The next welcome blow against the labels’ tyranny was the advent of artist-direct digital distribution (coupled with affordable recording technology). Not only could artists directly profit from sales of their music, they now had complete creative freedom to express their artistic visions. On the surface, it’s a situation very much like the utopian scenario John Lennon envisioned in announcing the 1969 formation of Apple Corps. “We wanna set-up a system whereby people who just want to make [a record] don’t have to go on their knees into somebody’s office. Probably yours.”

In short, by 2006, the traditional record company model was all-but DOA. I couldn’t have been happier.

Today, I couldn’t be sorrier. In retrospect, my 180-degree turnaround started taking root in 2006—when I bought barely half as many records as I had the previous year, and a fourth as many as I bought in 2001 (when I averaged just over one new CD every week). This past year, I bought a grand total of three new releases—and the reason is now depressingly clear: It’s not just the record industry model that’s all-but DOA. It’s popular music itself.

What’s worse, I’m convinced the record industry’s woes have led directly to contemporary pop’s lemming-like march to creative bankruptcy—and here’s why:

At their height, the major labels not only signed most of the great artists, they developed them. They provided environments for the kind of creative collaboration that great pop records rarely happen without. Nowhere was that theory borne-out more transcendently than Motown—where teams of songwriters worked with teams of producers, musicians and singers; all of whom knew their work had to live up to Berry Gordy’s ideal of great soul music that also appealed to White America.

So why is collaboration so important? Ultimately, pop music (whether it’s R&B, indie-emo, country-folk or hardcore punk) is a social art form. It succeeds to the extent that it connects. And when most artists are left largely to their own devices (without the strong hand of someone asking, “What’s this record about? Who are we talking to?”), a key connective element is lost.

At the same time, the often oppressive artistic control exerted by the labels—who have surely ruined as many potentially great records as they’ve produced—represented a very real “Establishment” against which great independent-minded artists could rebel. Example: For all its vomitous excess, the mainstream pop / rock establishment of the mid-1970’s was directly responsible for that decade’s often-brilliant new wave / punk movement.

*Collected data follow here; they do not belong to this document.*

(** * TimeScope: the background time tracker (src/background.ts)

    A shallow embedding of the [TimeTracker] class of the TimeScope browser
    extension and of the message handlers around it.

    The repository holds two drafts of background.ts.  The first one keeps a
    ring of debug log entries and commits a session of at least 1000 ms; the
    second has no debug log and commits a session of at least 2000 ms.  Apart
    from that their code is the same, so one embedding serves both: it is
    parametrised by a [Draft].

    Conventions of the model.
    - A method is a computation in the monad [JS]: it threads the [World]
      (the tracker object, the JS heap of log arrays, and the browser) and
      completes normally or abruptly (a thrown exception, or a rejected
      promise at an [await]).
    - A handler runs to completion: no second handler is interleaved at its
      await points.  A promise that the caller does not await
      ([addTimeToStorage], [handleTabChange] from a listener) is run at the
      call and its completion is dropped.  A statement about one call holds
      of the code when nothing else runs before the call has settled; a
      statement about a sequence of events that depends on it says so
      ([arrives_settled]).
    - [Date.now()] reads the clock of the browser.  The clock stands still
      during synchronous code and advances by [tabsLatency] while a call into
      chrome.tabs is awaited.
    - A handler that a [.catch] leaves on a promise does not run inside the
      call: it is queued ([reactions]) and runs when the queue is settled
      ([settle]), which is before the next event arrives.
    - Durations and timestamps are integers ([Z]).  A [DailyData] object of
      the store is a finite map from the domains it holds as own properties
      to their times.  What the engine does with a domain that names a
      member of Object.prototype is followed apart, on plain objects
      ([accumulate]); the methods agree with it on every other name.
    - The URL parser ([new URL]) belongs to the host: the methods take it as
      a parameter, and the statements hold for every parser. *)

From Stdlib Require Import Ascii.
From stdpp Require Import gmap strings list fin_maps sorting pretty.

Local Open Scope Z_scope.

(** ** Data model (src/types.ts) *)

Inductive Draft := Instrumented | Minimal.

Record DomainData := { domain : string; timeSpent : Z }.

#[global] Instance DomainData_eq_dec : EqDecision DomainData.
Proof. solve_decision. Defined.

(** The values that travel as the [data] of a log entry or to the console. *)
#[warnings="-register-all"]
Inductive JsValue :=
| JUndefined
| JNull
| JBool (b : bool)
| JNumber (n : Z)
| JString (s : string)
| JObject (fields : list (string * JsValue)).

Inductive LogType := tab_change | focus_change | session_record | error | info.

Record DebugLogEntry := {
  timestamp : Z;
  message : string;
  type : LogType;
  data : JsValue }.

(** [DailyData]: domain -> milliseconds of the day;
    [StorageData]: day key -> [DailyData]. *)
Abbreviation DailyData := (gmap string Z).
Abbreviation StorageData := (gmap string (gmap string Z)).

(** The anonymous record type of the field [currentTab]; its [domain] field
    is [tabDomain] here, [domain] being taken by [DomainData]. *)
Record TrackedTab := { tabId : Z; tabDomain : string; startTime : Z }.

#[global] Instance TrackedTab_eq_dec : EqDecision TrackedTab.
Proof. solve_decision. Defined.

(** An array object lives in the heap; a field holds a reference to it. *)
Definition ref := positive.

Record TimeTracker := {
  currentTab : option TrackedTab;
  isWindowFocused : bool;
  debugLogs : ref;
  popupConnected : bool }.

Definition MAX_DEBUG_LOGS : nat := 100.

(** The commit threshold: the literal of [recordCurrentSession] in each draft. *)
Definition MIN_DURATION_MS (d : Draft) : Z :=
  match d with Instrumented => 1000 | Minimal => 2000 end.

(** ** The browser *)

(** What the code reads of a chrome.tabs.Tab. *)
Record Tab := {
  tab_id : Z;
  tab_windowId : Z;
  tab_active : bool;
  tab_url : option string }.

(** What the code reads of a URL object. *)
Record URL := { protocol : string; hostname : string }.

(** The local calendar fields of [new Date()]. *)
Record Date := { getFullYear : Z; getMonth : Z; getDate : Z }.

Inductive Messaging := Delivering | NoReceiver | ContextInvalidated.

Inductive ConsoleLevel := LevelLog | LevelError.
Record ConsoleLine := { level : ConsoleLevel; text : string; arg : JsValue }.

(** The part of the browser that the tracker only reads. *)
Record Browser := {
  localDate : Date;
  openTabs : list Tab;
  currentWindowId : Z;
  tabsLatency : Z;
  storageGetFault : option string;
  storageSetFault : option string;
  messaging : Messaging }.

(** A reaction registered on a promise and not run yet.  The only one in
    background.ts is the handler that [broadcastLogEntry] passes to [.catch]:
    [() => { this.popupConnected = false }]. *)
Inductive Reaction := ResetPopupConnected.

Record World := {
  self : TimeTracker;
  arrays : gmap ref (list DebugLogEntry);
  browser : Browser;
  clock : Z;
  local : gmap string (gmap string Z);
  console : list ConsoleLine;
  outbox : list DebugLogEntry;
  reactions : list Reaction }.

(** Modelled from the spec: the "no window" sentinel of the windows API
    (chrome.windows.WINDOW_ID_NONE), which this repository does not declare;
    Chrome defines it as -1. *)
Definition WINDOW_ID_NONE : Z := -1.

(** Field updates. *)
Definition with_self (t : TimeTracker) (w : World) : World :=
  {| self := t; arrays := arrays w; browser := browser w; clock := clock w;
     local := local w; console := console w; outbox := outbox w;
     reactions := reactions w |}.
Definition with_arrays (h : gmap ref (list DebugLogEntry)) (w : World) : World :=
  {| self := self w; arrays := h; browser := browser w; clock := clock w;
     local := local w; console := console w; outbox := outbox w;
     reactions := reactions w |}.
Definition with_clock (t : Z) (w : World) : World :=
  {| self := self w; arrays := arrays w; browser := browser w; clock := t;
     local := local w; console := console w; outbox := outbox w;
     reactions := reactions w |}.
Definition with_local (s : gmap string (gmap string Z)) (w : World) : World :=
  {| self := self w; arrays := arrays w; browser := browser w; clock := clock w;
     local := s; console := console w; outbox := outbox w;
     reactions := reactions w |}.
Definition with_console (c : list ConsoleLine) (w : World) : World :=
  {| self := self w; arrays := arrays w; browser := browser w; clock := clock w;
     local := local w; console := c; outbox := outbox w; reactions := reactions w |}.
Definition with_outbox (o : list DebugLogEntry) (w : World) : World :=
  {| self := self w; arrays := arrays w; browser := browser w; clock := clock w;
     local := local w; console := console w; outbox := o; reactions := reactions w |}.
Definition with_reactions (r : list Reaction) (w : World) : World :=
  {| self := self w; arrays := arrays w; browser := browser w; clock := clock w;
     local := local w; console := console w; outbox := outbox w; reactions := r |}.

Definition with_currentTab (c : option TrackedTab) (t : TimeTracker) : TimeTracker :=
  {| currentTab := c; isWindowFocused := isWindowFocused t;
     debugLogs := debugLogs t; popupConnected := popupConnected t |}.
Definition with_isWindowFocused (b : bool) (t : TimeTracker) : TimeTracker :=
  {| currentTab := currentTab t; isWindowFocused := b;
     debugLogs := debugLogs t; popupConnected := popupConnected t |}.
Definition with_debugLogs (r : ref) (t : TimeTracker) : TimeTracker :=
  {| currentTab := currentTab t; isWindowFocused := isWindowFocused t;
     debugLogs := r; popupConnected := popupConnected t |}.
Definition with_popupConnected (b : bool) (t : TimeTracker) : TimeTracker :=
  {| currentTab := currentTab t; isWindowFocused := isWindowFocused t;
     debugLogs := debugLogs t; popupConnected := b |}.

(** ** The monad of method bodies *)

(** How a call ends: with a value, or with a thrown value.  The code only
    ever reads the message of what it catches. *)
Inductive Completion (A : Type) :=
| Normal (a : A)
| Abrupt (reason : string).
Arguments Normal {A} a.
Arguments Abrupt {A} reason.

Definition JS (A : Type) : Type := World → Completion A * World.

Definition JS_ret {A} (a : A) : JS A := λ w, (Normal a, w).

Definition JS_bind {A B} (k : A → JS B) (m : JS A) : JS B :=
  λ w, match m w with
       | (Normal a, w') => k a w'
       | (Abrupt e, w') => (Abrupt e, w')
       end.

#[global] Instance JS_mret : MRet JS := @JS_ret.
#[global] Instance JS_mbind : MBind JS := @JS_bind.

Definition throw {A} (e : string) : JS A := λ w, (Abrupt e, w).

(** [try { body } catch (error) { handler }] *)
Definition try_catch {A} (body : JS A) (handler : string → JS A) : JS A :=
  λ w, match body w with
       | (Normal a, w') => (Normal a, w')
       | (Abrupt e, w') => handler e w'
       end.

(** A call whose promise is dropped: neither its value nor its rejection
    reaches the caller.  The body is run at the call, up to its end: the
    world after it is the one in which the call has settled, which is the
    world of the code when nothing else ran between the call and its last
    await.  A statement about several events holds of the code for the
    schedules in which that is so. *)
Definition detached {A} (m : JS A) : JS unit :=
  λ w, (Normal tt, (m w).2).

Definition gets {A} (f : World → A) : JS A := λ w, (Normal (f w), w).
Definition modify (f : World → World) : JS unit := λ w, (Normal tt, f w).

Definition exec {A} (m : JS A) (w : World) : World := (m w).2.
Definition completion {A} (m : JS A) (w : World) : Completion A := (m w).1.

(** ** JavaScript values and strings *)

(** ToBoolean, on the values of the model. *)
Definition truthy (v : JsValue) : bool :=
  match v with
  | JUndefined | JNull => false
  | JBool b => b
  | JNumber n => negb (n =? 0)
  | JString s => negb (String.eqb s "")
  | JObject _ => true
  end.

(** ToBoolean of a [string | null] or [string | undefined]: the string when
    the value is truthy, that is, present and not empty. *)
Definition truthy_string (o : option string) : option string :=
  match o with
  | Some s => if String.eqb s "" then None else Some s
  | None => None
  end.

(** [o || fallback] on such a value. *)
Definition string_or (o : option string) (fallback : string) : string :=
  match o with
  | Some s => if String.eqb s "" then fallback else s
  | None => fallback
  end.

(** [v || 0] on a [number | undefined]. *)
Definition number_or_zero (o : option Z) : Z :=
  match o with
  | Some v => if v =? 0 then 0 else v
  | None => 0
  end.

Definition JString_or_undefined (o : option string) : JsValue :=
  match o with Some s => JString s | None => JUndefined end.

(** [String(n)] for an integer [n]. *)
Definition Number_toString (n : Z) : string := pretty n.

(** The first [n] characters of [padString] repeated; [cur] is what is left
    of the copy being read. *)
Fixpoint padding (n : nat) (padString cur : string) : string :=
  match n with
  | O => ""
  | S n' =>
      match cur with
      | String c rest => String c (padding n' padString rest)
      | EmptyString =>
          match padString with
          | String c rest => String c (padding n' padString rest)
          | EmptyString => ""
          end
      end
  end.

(** [s.padStart(targetLength, padString)] *)
Definition padStart (targetLength : nat) (padString s : string) : string :=
  let len := String.length s in
  if (targetLength <=? len)%nat then s
  else padding (targetLength - len) padString padString +:+ s.

Definition upper_char (c : Ascii.ascii) : Ascii.ascii :=
  let n := Ascii.nat_of_ascii c in
  if ((97 <=? n) && (n <=? 122))%nat then Ascii.ascii_of_nat (n - 32) else c.

(** [s.toUpperCase()], on ASCII. *)
Fixpoint toUpperCase (s : string) : string :=
  match s with
  | EmptyString => EmptyString
  | String c rest => String (upper_char c) (toUpperCase rest)
  end.

Definition LogType_string (t : LogType) : string :=
  match t with
  | tab_change => "tab_change"
  | focus_change => "focus_change"
  | session_record => "session_record"
  | error => "error"
  | info => "info"
  end.

(** ** Calls into the host *)

Definition Date_now : JS Z := gets clock.
Definition Date_new : JS Date := gets (λ w, localDate (browser w)).

(** [await p], for a call [p] into chrome.tabs: the handler resumes
    [tabsLatency] later, with the value or with the rejection thrown. *)
Definition await_tabs {A} (p : JS A) : JS A :=
  λ w, let '(c, w') := p w in (c, with_clock (clock w' + tabsLatency (browser w')) w').
(** ** Tokenizers and plugins *)

(** Modelled from the spec: the declaration of the interface
    [data.Tokenizer] (package internal/data) is missing; the contract of
    the specification is [id() -> string] and [tokenize(text) -> tokens].
    [init.go] only calls [ID()]. *)
Record data_Tokenizer : Type := mkTokenizer {
  ID : string;
  Tokenize : string -> list string
}.

(** What [plg.Lookup] hands back, an [interface{}]: the type assertion
    [newFunc.(func() (data.Tokenizer, error))] succeeds on [SymNewFunc]
    only.  The function is kept as the result of calling it. *)
Inductive Symbol : Type :=
| SymNewFunc (f : unit -> option data_Tokenizer * option string)
| SymOther (gotype : string).

(** A loaded plugin, [*plugin.Plugin]: its plugin path and the symbols it
    exports. *)
Record Plugin : Type := mkPlugin {
  pluginpath : string;
  symbols : gmap string Symbol
}.

(** The read-only environment of the process. *)
Record Env : Type := mkEnv {
  (* plugin.Open(path) *)
  plugin_Open : string -> Plugin + string;
  (* os.Executable() *)
  os_Executable : string + string;
  (* stuffbin.UnStuff(path) *)
  stuffbin_UnStuff : string -> gmap string string + string;
  (* paths on which os.Stat fails with an error other than "not exist" *)
  stat_fault : string -> option string;
  (* paths that cannot be opened for reading *)
  read_fault : string -> option string;
  (* paths on which ioutil.WriteFile fails *)
  write_fault : string -> option string
}.

(** [Plugin.Lookup]: an error when the plugin has no such symbol. *)
Definition plugin_Lookup (plg : Plugin) (symName : string) : Symbol + string :=
  match symbols plg !! symName with
  | Some sym => inl sym
  | None =>
      inr ("plugin: symbol " +:+ symName +:+ " not found in plugin " +:+ pluginpath plg)
  end.

(** [loadTokenizerPlugin] (init.go, lines 114-137). *)
Definition loadTokenizerPlugin (env : Env) (path : string)
  : option data_Tokenizer * option string :=
  match plugin_Open env path with
  | inr err =>
      (None, Some ("error loading tokenizer plugin '" +:+ path +:+ "': " +:+ err))
  | inl plg =>
      match plugin_Lookup plg "New" with
      | inr err =>
          (None, Some ("New() function not found in plugin '" +:+ path +:+ "': " +:+ err))
      | inl newFunc =>
          match newFunc with
          | SymNewFunc f =>
              let '(p, err) := f tt in
              match err with
              | Some e =>
                  (None, Some ("error initializing provider plugin '" +:+ path +:+ "': " +:+ e))
              | None => (p, err)
              end
          | SymOther _ =>
              (None, Some ("New() function is of invalid type in plugin '" +:+ path +:+ "'"))
          end
      end
  end.

(** The four ways in which loading fails, as the source distinguishes them. *)
Definition open_fails (env : Env) (path : string) : Prop :=
  ∃ err, plugin_Open env path = inr err.

Definition New_missing (env : Env) (path : string) : Prop :=
  ∃ plg, plugin_Open env path = inl plg ∧ symbols plg !! "New" = None.

Definition New_wrong_type (env : Env) (path : string) : Prop :=
  ∃ plg ty, plugin_Open env path = inl plg ∧
            symbols plg !! "New" = Some (SymOther ty).

Definition New_returns_error (env : Env) (path : string) : Prop :=
  ∃ plg f e, plugin_Open env path = inl plg ∧
             symbols plg !! "New" = Some (SymNewFunc f) ∧
             (f tt).2 = Some e.

Definition New_succeeds (env : Env) (path : string) (p : option data_Tokenizer) : Prop :=
  ∃ plg f, plugin_Open env path = inl plg ∧
           symbols plg !! "New" = Some (SymNewFunc f) ∧
           f tt = (p, None).

(** ** Language configuration *)

(** Modelled from the spec: the declaration of [data.Lang] (package
    internal/data) is missing.  The fields are those [init.go] uses
    ([Types], [TokenizerName], [TokenizerType], [Tokenizer]) and the display
    name of the specification's Language. *)
Record data_Lang : Type := mkLang {
  Name : string;
  Types : gmap string string;
  TokenizerName : string;
  TokenizerType : string;
  Tokenizer : option data_Tokenizer
}.

Abbreviation data_LangMap := (gmap string data_Lang).

Definition set_Tokenizer (tk : option data_Tokenizer) (lang : data_Lang) : data_Lang :=
  mkLang (Name lang) (Types lang) (TokenizerName lang) (TokenizerType lang) tk.

Definition set_TokenizerName (n : string) (lang : data_Lang) : data_Lang :=
  mkLang (Name lang) (Types lang) n (TokenizerType lang) (Tokenizer lang).

(** What the configuration holds for one language: the display name, the
    entry-type labels, the tokenizer binding.  No tokenizer object can come
    from a configuration file. *)
Record LangConf : Type := mkLangConf {
  cfg_name : string;
  cfg_types : gmap string string;
  cfg_tokenizer : string;
  cfg_tokenizer_type : string
}.

(** The loaded configuration, [*koanf.Koanf]: the keys of the map at a
    path, and the decoding of the map at a path, which can fail. *)
Record Koanf : Type := mkKoanf {
  MapKeys : string -> list string;
  decode : string -> LangConf + string
}.

(** [ko.UnmarshalWithConf(path, &lang, koanf.UnmarshalConf{Tag: "json"})]:
    the fields found in the configuration are written into [lang]; entries
    decoded into a map are added to the map already there. *)
Definition UnmarshalWithConf (ko : Koanf) (path : string) (lang : data_Lang)
  : data_Lang * option string :=
  match decode ko path with
  | inr err => (lang, Some err)
  | inl c =>
      (mkLang (cfg_name c) (cfg_types c ∪ Types lang) (cfg_tokenizer c)
              (cfg_tokenizer_type c) (Tokenizer lang), None)
  end.

(** A method call on an interface value: a nil receiver panics. *)
Definition Tokenizer_ID (tk : option data_Tokenizer) : Proc string :=
  match tk with
  | Some t => mret (ID t)
  | None => go_panic "runtime error: invalid memory address or nil pointer dereference"
  end.

(** The body of the loop of [initLangs] (init.go, lines 190-210): the
    [data.Lang] stored at key [l]. *)
Definition initLangs_lang (env : Env) (ko : Koanf) (l : string) : Proc data_Lang :=
  let lang := mkLang "" ∅ "" "" None in
  let '(lang, err) := UnmarshalWithConf ko ("lang." +:+ l) lang in
  match err with
  | Some e => log_Fatalf ("error loading languages: " +:+ e)
  | None =>
      logger_Printf ("language: " +:+ l);;
      if String.eqb (TokenizerType lang) "plugin" then
        let '(tk, err) := loadTokenizerPlugin env (TokenizerName lang) in
        match err with
        | Some e =>
            log_Fatalf ("error loading tokenizer plugin for " +:+ l +:+ ": " +:+ e)
        | None =>
            let lang := set_Tokenizer tk lang in
            id ← Tokenizer_ID tk;
            let lang := set_TokenizerName id lang in
            logger_Printf ("loaded tokenizer " +:+ TokenizerName lang);;
            mret lang
        end
      else mret lang
  end.

(** [for _, l := range ko.MapKeys("lang") { ...; out[l] = lang }]. *)
Fixpoint initLangs_range (env : Env) (ko : Koanf) (keys : list string)
    (out : data_LangMap) : Proc data_LangMap :=
  match keys with
  | [] => mret out
  | l :: rest =>
      lang ← initLangs_lang env ko l;
      initLangs_range env ko rest (<[l := lang]> out)
  end.

(** [initLangs] (init.go, lines 185-216). *)
Definition initLangs (env : Env) (ko : Koanf) : Proc data_LangMap :=
  initLangs_range env ko (MapKeys ko "lang") ∅.

(** ** Files *)

(** The error of [os.Stat], as far as [os.IsNotExist] tells them apart. *)
Inductive StatError : Type :=
| ErrNotExist
| ErrOther (msg : string).

Definition os_Stat (env : Env) (name : string) : Proc (option StatError) :=
  fun st =>
    match stat_fault env name with
    | Some e => (Ret (Some (ErrOther e)), st)
    | None =>
        match disk st !! name with
        | Some _ => (Ret None, st)
        | None => (Ret (Some ErrNotExist), st)
        end
    end.

Definition os_IsNotExist (err : option StatError) : bool :=
  match err with
  | Some ErrNotExist => true
  | _ => false
  end.

(** [ioutil.WriteFile(name, data, 0644)]: every call is journalled; the
    file is created or replaced unless the call fails. *)
Definition ioutil_WriteFile (env : Env) (name data : string) : Proc (option string) :=
  fun st =>
    match write_fault env name with
    | Some e =>
        (Ret (Some e), mkState (logged st) (disk st) (writes st ++ [(name, data)]))
    | None =>
        (Ret None,
         mkState (logged st) (<[name := data]> (disk st)) (writes st ++ [(name, data)]))
    end.

(** [stuffbin.FileSystem]: an in-memory map from file name to contents. *)
Abbreviation FileSystem := (gmap string string).

Definition fs_Read (fs : FileSystem) (name : string) : string + string :=
  match fs !! name with
  | Some b => inl b
  | None => inr "file does not exist"
  end.
Lemma submatch_pattern :
  FindStringSubmatch rpmPackageNamePattern (str (n ++ (text1 v r a0 a))) =
  Some [str (n ++ (text1 v r a0 a)); str n; str v; str r; str (a0 :: a); ".rpm"].
Proof.
  unfold FindStringSubmatch, bytes, str.
  rewrite list_ascii_of_string_of_list_ascii, exec_Grp. fold whole.
  erewrite exec_nodes; [|apply exec_tail1, exec_tail2, exec_tail3].
  cbn [SubexpNames rpmPackageNamePattern length seq map].
  repeat (rewrite lookup_insert_eq || rewrite lookup_insert_ne by lia).
  unfold text1, text2, text3, rpm_suffix.
  set (t3 := ("."%char :: a0 :: a ++ bytes ".rpm")%list).
  set (t2 := ("-"%char :: r ++ t3)%list).
  set (t1 := ("-"%char :: v ++ t2)%list).
  repeat f_equal.
  - apply (slice_mid [] (n ++ t1) []);
      [now rewrite app_nil_r|reflexivity|subst t1 t2 t3; lengths].
  - apply (slice_mid [] n t1); [reflexivity|reflexivity|lengths].
  - apply (slice_mid (n ++ ["-"%char]) v t2);
      [subst t1; now rewrite <- app_assoc|lengths..].
  - apply (slice_mid (n ++ "-"%char :: v ++ ["-"%char]) r t3); [|lengths..].
    subst t1 t2. rewrite <- app_assoc. simpl. now rewrite <- app_assoc.
  - apply (slice_mid (n ++ "-"%char :: v ++ "-"%char :: r ++ ["."%char])
                     (a0 :: a) (bytes ".rpm")); [|lengths..].
    subst t1 t2 t3. rewrite <- app_assoc. simpl. rewrite <- app_assoc. simpl.
    now rewrite <- app_assoc.
  - rewrite (slice_mid (n ++ "-"%char :: v ++ "-"%char :: r ++ "."%char :: a0 :: a)
                       (bytes ".rpm") []); [reflexivity| |lengths..].
    subst t1 t2 t3. rewrite <- app_assoc. simpl. rewrite <- app_assoc. simpl.
    now rewrite <- app_assoc.
Qed.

I admit that my scorn for the contemporary pop scene—white and black—may be simply due to the fact that I’m old and out of touch. But on one point, I’m dead certain: In today’s post-modern, pan-ironic world, soul music has all but evaporated. And I don’t just mean Otis Redding / Aretha Franklin soul, but music from the heart. If that makes me old and out of touch, I can live with that very comfortably.

What I hate living with, is getting exactly what I wanted.